(* ===== verification/WfQueueSteps.v ===== *)
(** [wf.Queue]: every write of the code keeps the invariant of WfQueueInv.v and
    what the other participants rely on. *)

From S2P Require Export WfQueueInv.
Import WfQueue WfQueueInv.

Section steps.
Context {T : Type} (zero : T) (n : nat).
Abbreviation node := (node T).
Abbreviation mem := (mem T).
Abbreviation qop := (uop (queueOp T)).
Abbreviation qresp := (uresp (resp T)).
Abbreviation USp := (uspec (wf_queue_spec zero) n).
Abbreviation aux := (aux (T:=T)).
Abbreviation world := (world mem qop qresp aux).
Abbreviation Inv := (Inv zero n).
Abbreviation R := (R n).
Abbreviation proto := (queue_protocol zero n).
Abbreviation slot_ok := (slot_ok zero n).
Abbreviation pot := (pot n).
Abbreviation chainw w := (chain (w_aux w)).
Abbreviation claimsw w := (claims (w_aux w)).
Abbreviation frontw w := (front (w_aux w)).
Abbreviation backw w := (back (w_aux w)).
Abbreviation annw w := (ann (w_aux w)).
Abbreviation minew w := (mine (w_aux w)).
Abbreviation todow w := (todo (w_aux w)).
Implicit Types (w : world) (t k i j a h c d : nat) (X : opDesc) (v : T).

(** ** Positions *)

Lemma wfq_pos_fun j l l' v v' w : at_pos j l v w → at_pos j l' v' w → l = l' ∧ v = v'.
Proof. unfold at_pos. intros ? ?. by simplify_eq. Qed.

Lemma wfq_pos_inj j j' l v v' w : Inv w → at_pos j l v w → at_pos j' l v' w → j = j'.
Proof.
  intros HI Hj Hj'. eapply NoDup_lookup; [apply (i_nodup _ _ _ HI)|..];
    rewrite list_lookup_fmap; by rewrite ?Hj, ?Hj'.
Qed.

Lemma wfq_pos_linked j l v w : at_pos j l v w → linked l w.
Proof. intros Hj. apply list_elem_of_fmap. exists (l, v). by split; [|eapply list_elem_of_lookup_2]. Qed.

Lemma wfq_linked_pos l w : linked l w → ∃ j v, at_pos j l v w.
Proof.
  intros ([l' v] & -> & [k Hk]%list_elem_of_lookup)%list_elem_of_fmap. by exists k, v.
Qed.

Lemma wfq_pos_lt j l v w : at_pos j l v w → j < length (chainw w).
Proof. apply lookup_lt_Some. Qed.

Lemma wfq_pos_intro j w : j < length (chainw w) → ∃ l v, at_pos j l v w.
Proof. intros [[l v] ?]%lookup_lt_is_Some. by exists l, v. Qed.

Lemma wfq_succ_at j w l : succ j w = Some l ↔ ∃ v, at_pos (S j) l v w.
Proof.
  unfold succ, at_pos. rewrite fmap_Some. split.
  - intros ([l' v] & ? & ->). eauto.
  - intros [v ?]. by exists (l, v).
Qed.

Lemma wfq_succ_end j w : succ j w = None ↔ length (chainw w) ≤ S j.
Proof. unfold succ. by rewrite fmap_None, lookup_ge_None. Qed.

Lemma pos_node j l v w : Inv w → at_pos j l v w → ∃ x, nodes (w_mem w) !! l = Some x ∧
  value x = v ∧ next x = succ j w ∧ deqTid x = claim_of (claimsw w !! j) ∧
  (0 < j → ∃ k, k < n ∧ enqTid x = Z.of_nat k).
Proof.
  intros HI Hj. destruct (i_chain _ _ _ HI _ _ _ Hj) as (e & Hl & He).
  eexists. split; [done|]. split_and!; try done. intros ?. by destruct He as [->|?]; [lia|].
Qed.

Lemma linked_node l w : Inv w → linked l w → ∃ x, nodes (w_mem w) !! l = Some x.
Proof.
  intros HI (j & v & Hj)%wfq_linked_pos. destruct (pos_node _ _ _ _ HI Hj) as (x & ? & _). eauto.
Qed.

Lemma claim_of_inj o k : claim_of o = Z.of_nat k → o = Some k.
Proof. destruct o as [k'|]; simpl; [intros ?; f_equal; lia|unfold noTid; lia]. Qed.

Lemma claim_of_none o : claim_of o = noTid → o = None.
Proof. destruct o as [k'|]; simpl; [unfold noTid; lia|done]. Qed.

Lemma slot_desc k w : Inv w → k < n → ∃ c X, state (w_mem w) !! k = Some (Some c) ∧
  descs (w_mem w) !! c = Some X ∧ desc_of k w = Some X.
Proof.
  intros HI Hk. destruct (i_slots _ _ _ HI _ Hk) as (X & HX & _). pose proof HX as HX'.
  unfold desc_of in HX'. destruct (state (w_mem w) !! k) as [[c|]|]; try done. eauto.
Qed.

Lemma desc_at k c X w :
  state (w_mem w) !! k = Some (Some c) → descs (w_mem w) !! c = Some X → desc_of k w = Some X.
Proof. unfold desc_of. by intros ->. Qed.

Lemma phase_desc k X w : desc_of k w = Some X → phase_of k w = phase X.
Proof. unfold phase_of. by intros ->. Qed.

Lemma waiting_desc k X w : desc_of k w = Some X → waiting k w ↔ od_pending X = true.
Proof. unfold waiting. intros ->. split; [by intros (? & [= ->] & ?)|eauto]. Qed.

Lemma settled_desc k X w : desc_of k w = Some X → settled k w ↔ od_pending X = false.
Proof. unfold settled. intros ->. split; [by intros (? & [= ->] & ?)|eauto]. Qed.

Lemma settled_waiting k w : settled k w → ¬ waiting k w.
Proof. intros (X & HX & Hs). rewrite (waiting_desc _ _ _ HX). congruence. Qed.

(** ** Operations under way *)

Lemma thr_running k i o lo lin w :
  Inv w → g_thr (w_gh w) !! k = Some (Pend i o lo lin) → running k i o lo w.
Proof. intros HI Hk. split; [by apply (i_ids _ _ _ HI k (Pend i o lo lin))|by exists lin]. Qed.

Lemma on_fun k i i' w : on k i w → on k i' w → i = i'.
Proof. intros (? & ? & _ & ? & ?) (? & ? & _ & ? & ?). by simplify_eq. Qed.

Lemma ann_slot k a h w : Inv w → annw w !! k = Some (a, h) → ∃ X i o lo lin,
  desc_of k w = Some X ∧ annd k i w ∧
  g_thr (w_gh w) !! k = Some (Pend i (UApply k o) lo lin) ∧ i < a ≤ g_now (w_gh w) ∧
  flr (w_aux w) k ≤ S (frontw w) ∧ (∀ u, (snap (w_aux w) k u < phase X)%Z) ∧
  op_ok zero n k h o X w.
Proof.
  intros HI Ha. assert (k < n) as Hk by by apply (i_ann _ _ _ HI); rewrite Ha.
  destruct (i_slots _ _ _ HI _ Hk) as (X & HX & Hs). rewrite Ha in Hs.
  destruct Hs as (i & o & lo & lin & Hg & ?). exists X, i, o, lo, lin.
  split; [done|]. split; [|done]. split; [|by eexists]. exists (UApply k o), lo.
  by eapply thr_running.
Qed.

(** An enqueue whose node is not linked yet is pending. *)
Lemma mine_waiting k N w :
  Inv w → minew w !! k = Some N → is_Some (annw w !! k) → ∃ X v, desc_of k w = Some X ∧
    enq_ok k v X w ∧ od_node X = Some N ∧ ∃ i lo lin,
    g_thr (w_gh w) !! k = Some (Pend i (UApply k (enqueueOp v)) lo lin).
Proof.
  intros HI HN [[a h] Ha]. destruct (ann_slot _ _ _ _ HI Ha) as (X & i & o & lo & lin & HX & _ & Hg & _ & _ & _ & Ho).
  destruct (i_mine _ _ _ HI _ _ HN) as (_ & v & i' & lo' & lin' & x & Hg' & _). simplify_eq.
  exists X, v. split; [done|]. split; [done|]. split; [|eauto].
  destruct Ho as (_ & N' & ? & ? & _). by simplify_eq.
Qed.

(** ** Allowances *)

Lemma allowance_le a w w' :
  (∀ u, u < n → allow u a w' ≤ allow u a w) → allowance n a w' ≤ allowance n a w.
Proof. intros H. apply sum_list_le. intros u Hu%elem_of_seq. apply H. lia. Qed.

Lemma allowance_max a w : allowance n a w ≤ 2 * n.
Proof.
  transitivity (sum_list_with (λ _, 2) (seq 0 n)).
  - apply sum_list_le. intros u _. unfold allow.
    destruct (g_thr (w_gh w) !! u) as [[? [|? ?] ? [?|]]|]; try case_bool_decide; lia.
  - assert (∀ m s, sum_list_with (λ _, 2) (seq s m) ≤ 2 * m) as Hs; [|apply Hs].
    induction m as [|m IH]; intros s; simpl; [done|]. specialize (IH (S s)). lia.
Qed.

Lemma allowance_one a k w w' :
  k < n → (∀ u, u ≠ k → allow u a w' = allow u a w) →
  allowance n a w' + allow k a w = allowance n a w + allow k a w'.
Proof.
  intros Hk H. apply (sum_list_one (λ u, allow u a w') (λ u, allow u a w)); [apply NoDup_seq|apply elem_of_seq; lia|done].
Qed.

(** ** Steps that leave the slots alone *)

(** The operations under way are the same; some may have taken effect. *)
Definition same_ops w w' : Prop :=
  g_now (w_gh w') = g_now (w_gh w) ∧ g_log (w_gh w) `prefix_of` g_log (w_gh w') ∧
  ∀ k, (λ p, (p_id p, p_op p, p_lo p)) <$> g_thr (w_gh w') !! k =
       (λ p, (p_id p, p_op p, p_lo p)) <$> g_thr (w_gh w) !! k.

Lemma same_ops_running w w' k i o lo : same_ops w w' → running k i o lo w ↔ running k i o lo w'.
Proof.
  intros (Hn & _ & Hs). unfold running. rewrite Hn. specialize (Hs k).
  split; intros (? & lin & Hk); (split; [done|]); rewrite Hk in Hs; simpl in Hs.
  - destruct (g_thr (w_gh w') !! k) as [[]|]; simplify_eq/=. eauto.
  - destruct (g_thr (w_gh w) !! k) as [[]|]; simplify_eq/=. eauto.
Qed.

Lemma same_ops_on w w' k i : same_ops w w' → on k i w ↔ on k i w'.
Proof.
  intros Hs. unfold on. split; intros (o & lo & Hr); exists o, lo; by apply (same_ops_running w w' k i o lo Hs).
Qed.

(** A step of the helpers: it may be taken on anybody's behalf. *)
Definition free_step w w' : Prop := Inv w' ∧ ∀ u, R u w w'.

Lemma free_good t w w' : free_step w w' → good_step proto t w w'.
Proof. intros [? HR]. split; [done|]. intros u _. apply HR. Qed.

Lemma rely_slots_kept u w w' :
  helped u (w_gh w) (w_gh w') →
  (annw w !! u = None → quiet u (w_gh w) (w_gh w')) →
  same_ops w w' →
  state (w_mem w') = state (w_mem w) → descs (w_mem w) `prefix_of` descs (w_mem w') →
  (∀ k, desc_of k w' = desc_of k w) →
  annw w' = annw w → snap (w_aux w') = snap (w_aux w) →
  (∀ k, is_Some (annw w !! k) ∨ k = u → minew w' !! k = minew w !! k) →
  (u ∈ todow w' ↔ u ∈ todow w) →
  chainw w `prefix_of` chainw w' → claimsw w `prefix_of` claimsw w' →
  frontw w ≤ frontw w' → backw w ≤ backw w' →
  (∀ l x, nodes (w_mem w) !! l = Some x → ∃ x', nodes (w_mem w') !! l = Some x' ∧
     value x' = value x ∧ enqTid x' = enqTid x) →
  (annw w !! u = None → ∀ l, minew w !! u = Some l →
     nodes (w_mem w') !! l = nodes (w_mem w) !! l) →
  (∀ k i, active k i w → spent n k w w') →
  R u w w'.
Proof.
  intros Hh Hq Hso Hst Hds Hdo Han Hsn Hmi Hto Hch Hcl Hfr Hba Hno Hpr Hpo.
  assert (∀ k, phase_of k w' = phase_of k w) as Hph by (intros k; unfold phase_of; by rewrite Hdo).
  assert (∀ k i, annd k i w → annd k i w') as Hann.
  { intros k i [Hon Ha]. split; [by apply (same_ops_on w w')|by rewrite Han]. }
  assert (∀ k i, active k i w' → active k i w) as Hact.
  { intros k i [[Hon Ha] (X & HX & ?)]. split; [split|].
    - by apply (same_ops_on w w').
    - by rewrite <-Han.
    - exists X. by rewrite <-Hdo. }
  split; try done.
  - destruct Hso as [-> _]. done.
  - split; [by auto|done].
  - by rewrite Han.
  - by rewrite Hsn.
  - intros X ??. by rewrite Hdo.
  - intros k. by rewrite Hph.
  - intros k i o lo Hr. left. rewrite Hsn. split; [by apply (same_ops_running w w')|done].
  - intros k i Ha _. rewrite Han, Hph, Hdo, Hmi; [done|left; apply Ha].
  - intros k i Ha. left. split; [by auto|]. rewrite Han. split; [done|]. by eapply Hpo, Hact.
  - intros k i N Ha HN _. split_and!; [by auto|rewrite Hmi; [done|left; apply Ha]|left; by rewrite Hst|by rewrite Hst].
  - intros k i X j F u' Ha _ _ _ _ _ _. split; [by auto|by rewrite Hst].
  - intros k i j Ha _ _ _. split; [by auto|left; by rewrite Hst].
Qed.

(** A slot whose operation is not concerned by a step. *)
Lemma slot_kept k w w' :
  slot_ok k w → desc_of k w' = desc_of k w → annw w' !! k = annw w !! k →
  (is_Some (annw w !! k) → quiet k (w_gh w) (w_gh w')) → g_now (w_gh w) ≤ g_now (w_gh w') →
  (is_Some (annw w !! k) → flr (w_aux w') k = flr (w_aux w) k) →
  (is_Some (annw w !! k) → snap (w_aux w') k = snap (w_aux w) k) →
  (is_Some (annw w !! k) → minew w' !! k = minew w !! k) →
  chainw w `prefix_of` chainw w' → claimsw w `prefix_of` claimsw w' →
  frontw w ≤ frontw w' → backw w ≤ backw w' →
  (∀ N, minew w !! k = Some N → linked N w' → linked N w) →
  (∀ j, length (claimsw w) ≤ j → claimsw w' !! j ≠ Some k) →
  (∀ N v, minew w !! k = Some N → waiting k w → at_pos (S (backw w)) N v w →
     backw w' = backw w) →
  (claimsw w !! frontw w = Some k → waiting k w → frontw w' = frontw w) →
  slot_ok k w'.
Proof.
  intros (X & HX & Hs) HX' Ha Hq Hnow Hflr Hsnap Hmine Hch Hcl Hfr Hba Hlk Hnc Hback Hfront.
  exists X. split; [congruence|]. rewrite Ha. destruct (annw w !! k) as [[a h]|]; [|done].
  specialize (Hq ltac:(eauto)). specialize (Hflr ltac:(eauto)).
  specialize (Hsnap ltac:(eauto)). specialize (Hmine ltac:(eauto)).
  destruct Hs as (i & o & lo & lin & Hg & Hi & Hf & Hsn & Ho).
  exists i, o, lo, lin. split; [by rewrite (proj1 Hq)|]. split; [lia|].
  split; [lia|]. split; [by rewrite Hsnap|].
  assert (∀ j, claimsw w !! j ≠ Some k → claimsw w' !! j ≠ Some k) as Hncl.
  { intros j Hj. destruct (decide (j < length (claimsw w))) as [Hlt|]; [|apply Hnc; lia].
    apply lookup_lt_is_Some in Hlt as [k' Hk']. rewrite (prefix_lookup_Some' _ _ _ _ Hcl Hk').
    congruence. }
  destruct o as [v|].
  - destruct Ho as (He & N & HN & Hm & Hc). split; [done|]. exists N. split; [done|].
    split; [congruence|]. destruct Hc as [(Hl & Hp & Hpd)|(Hl & Hfin & Hp)]; [left|right].
    + split; [naive_solver|]. split; [done|]. by eapply pending_quiet.
    + split; [by eapply prefix_linked|]. split; [by eapply finished_quiet|].
      intros Hpd. destruct (Hp Hpd) as [u Hu]. exists u.
      rewrite (Hback N u); [by eapply wfq_prefix_at_pos|done|by exists X|done].
  - destruct Ho as (He & Hm & Hh & Ho). split; [done|]. split; [congruence|].
    split; [lia|]. rewrite Hflr. destruct (od_node X) as [F|].
    + destruct Ho as (j & v & Hj & Hfj & Hhj & Hjb & Hnj & Hc). exists j, v.
      split; [by eapply wfq_prefix_at_pos|]. split; [done|]. split; [lia|]. split; [lia|].
      split; [naive_solver|]. destruct Hc as [(? & ? & ?)|(Hcj & (l & u & Hl & Hfin) & Hpd)].
      * left. split; [naive_solver|]. split; [done|]. by eapply pending_quiet.
      * right. split; [by eapply prefix_lookup_Some'|]. split.
        { exists l, u. split; [by eapply wfq_prefix_at_pos|by eapply finished_quiet]. }
        intros Hp. rewrite (Hpd Hp) in *. rewrite Hfront; [done|done|by exists X].
    + destruct Ho as [Hnh Hc]. split; [naive_solver|].
      destruct Hc as [(? & ? & ?)|(? & ?)]; [left|right]; (split; [done|]).
      * split; [done|]. by eapply pending_quiet.
      * by eapply observed_quiet.
Qed.

(** The invariant after a step that leaves the slots alone. *)
Lemma inv_slots_kept w w' :
  Inv w → Nodes zero n w' → (∀ k, k < n → slot_ok k w') →
  same_ops w w' → state (w_mem w') = state (w_mem w) →
  (∀ k, desc_of k w' = desc_of k w) →
  annw w' = annw w → snap (w_aux w') = snap (w_aux w) →
  (∀ k, g_thr (w_gh w) !! k = None → minew w' !! k = minew w !! k) →
  (∀ k i, active k i w → spent n k w w') →
  length (chainw w) ≤ length (chainw w') → length (claimsw w) ≤ length (claimsw w') →
  frontw w ≤ frontw w' → backw w ≤ backw w' →
  todow w' ⊆ todow w → calls (w_aux w') = calls (w_aux w) →
  (cursor (w_mem w') = (g_st zero n w').2 ∧ (0 ≤ cursor (w_mem w'))%Z ∧
    (cursor (w_mem w') + Z.of_nat (size (todow w')) ≤ Z.of_nat (calls (w_aux w')))%Z) →
  Inv w'.
Proof.
  intros HI HN Hsl (Hnow & Hlog & Hso) Hst Hdo Han Hsn Hmi Hpo ? ? ? ? Hto Hca Hcu.
  assert (∀ k, phase_of k w' = phase_of k w) as Hph by (intros k; unfold phase_of; by rewrite Hdo).
  assert (∀ k i o lo lin, g_thr (w_gh w') !! k = Some (Pend i o lo lin) →
    ∃ lin', g_thr (w_gh w) !! k = Some (Pend i o lo lin')) as Hthr.
  { intros k i o lo lin Hk. specialize (Hso k). rewrite Hk in Hso.
    destruct (g_thr (w_gh w) !! k) as [[]|]; simplify_eq/=. eauto. }
  split; try done.
  - rewrite Hst. apply HI.
  - rewrite Han. apply HI.
  - intros k [i o lo lin] Hk. destruct (Hthr _ _ _ _ _ Hk) as [lin' Hk']. rewrite Hnow.
    apply (i_ids _ _ _ HI _ _ Hk').
  - intros k [i o lo lin] Hk. destruct (Hthr _ _ _ _ _ Hk) as [lin' Hk'].
    etrans; [apply (i_lo _ _ _ HI _ _ Hk')|by apply prefix_length].
  - intros k i u o lo lin Hk. destruct (Hthr _ _ _ _ _ Hk) as [lin' Hk'].
    by eapply (i_uop _ _ _ HI).
  - intros k Hk. specialize (Hso k). rewrite Hk in Hso.
    destruct (g_thr (w_gh w) !! k) eqn:E; [done|]. rewrite Han, Hmi by done.
    destruct (i_gone _ _ _ HI _ E) as (? & ? & ?). set_solver.
  - intros v i o lo lin k a h Hv. destruct (Hthr _ _ _ _ _ Hv) as [lin' Hv'].
    rewrite Han, Hph, Hsn. by eapply (i_late _ _ _ HI).
  - intros v [i o lo lin] Hv. destruct (Hthr _ _ _ _ _ Hv) as [lin' Hv'].
    rewrite Han, Hph, Hsn. by eapply (i_snap _ _ _ HI).
  - intros k Ha (X & HX & Hp). rewrite Han in Ha. rewrite Hdo in HX.
    destruct Ha as [[a h] Ha]. destruct (ann_slot _ _ _ _ HI Ha) as (X' & i & o & lo & lin & _ & Hon & _).
    etrans; [|apply (i_pot _ _ _ HI k); [by eexists|by exists X]].
    destruct (Hpo k i) as (? & ? & _); [split; [done|by exists X]|]. unfold events in *. lia.
  - intros k. rewrite Hph, Hca. destruct (i_phase _ _ _ HI k). split; [done|].
    pose proof (subseteq_size _ _ Hto). lia.
  - intros k Hk. rewrite Han. by apply (i_todo _ _ _ HI), Hto.
  - rewrite Hca, Hnow. apply HI.
Qed.
End steps.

Your task:
Reproduce only what lies between the start of the listing above and the end of the line containing "Abbreviation world := (world", keeping every line exact.

Written response:
(* ===== verification/WfQueueSteps.v ===== *)
(** [wf.Queue]: every write of the code keeps the invariant of WfQueueInv.v and
    what the other participants rely on. *)

From S2P Require Export WfQueueInv.
Import WfQueue WfQueueInv.

Section steps.
Context {T : Type} (zero : T) (n : nat).
Abbreviation node := (node T).
Abbreviation mem := (mem T).
Abbreviation qop := (uop (queueOp T)).
Abbreviation qresp := (uresp (resp T)).
Abbreviation USp := (uspec (wf_queue_spec zero) n).
Abbreviation aux := (aux (T:=T)).
Abbreviation world := (world mem qop qresp aux).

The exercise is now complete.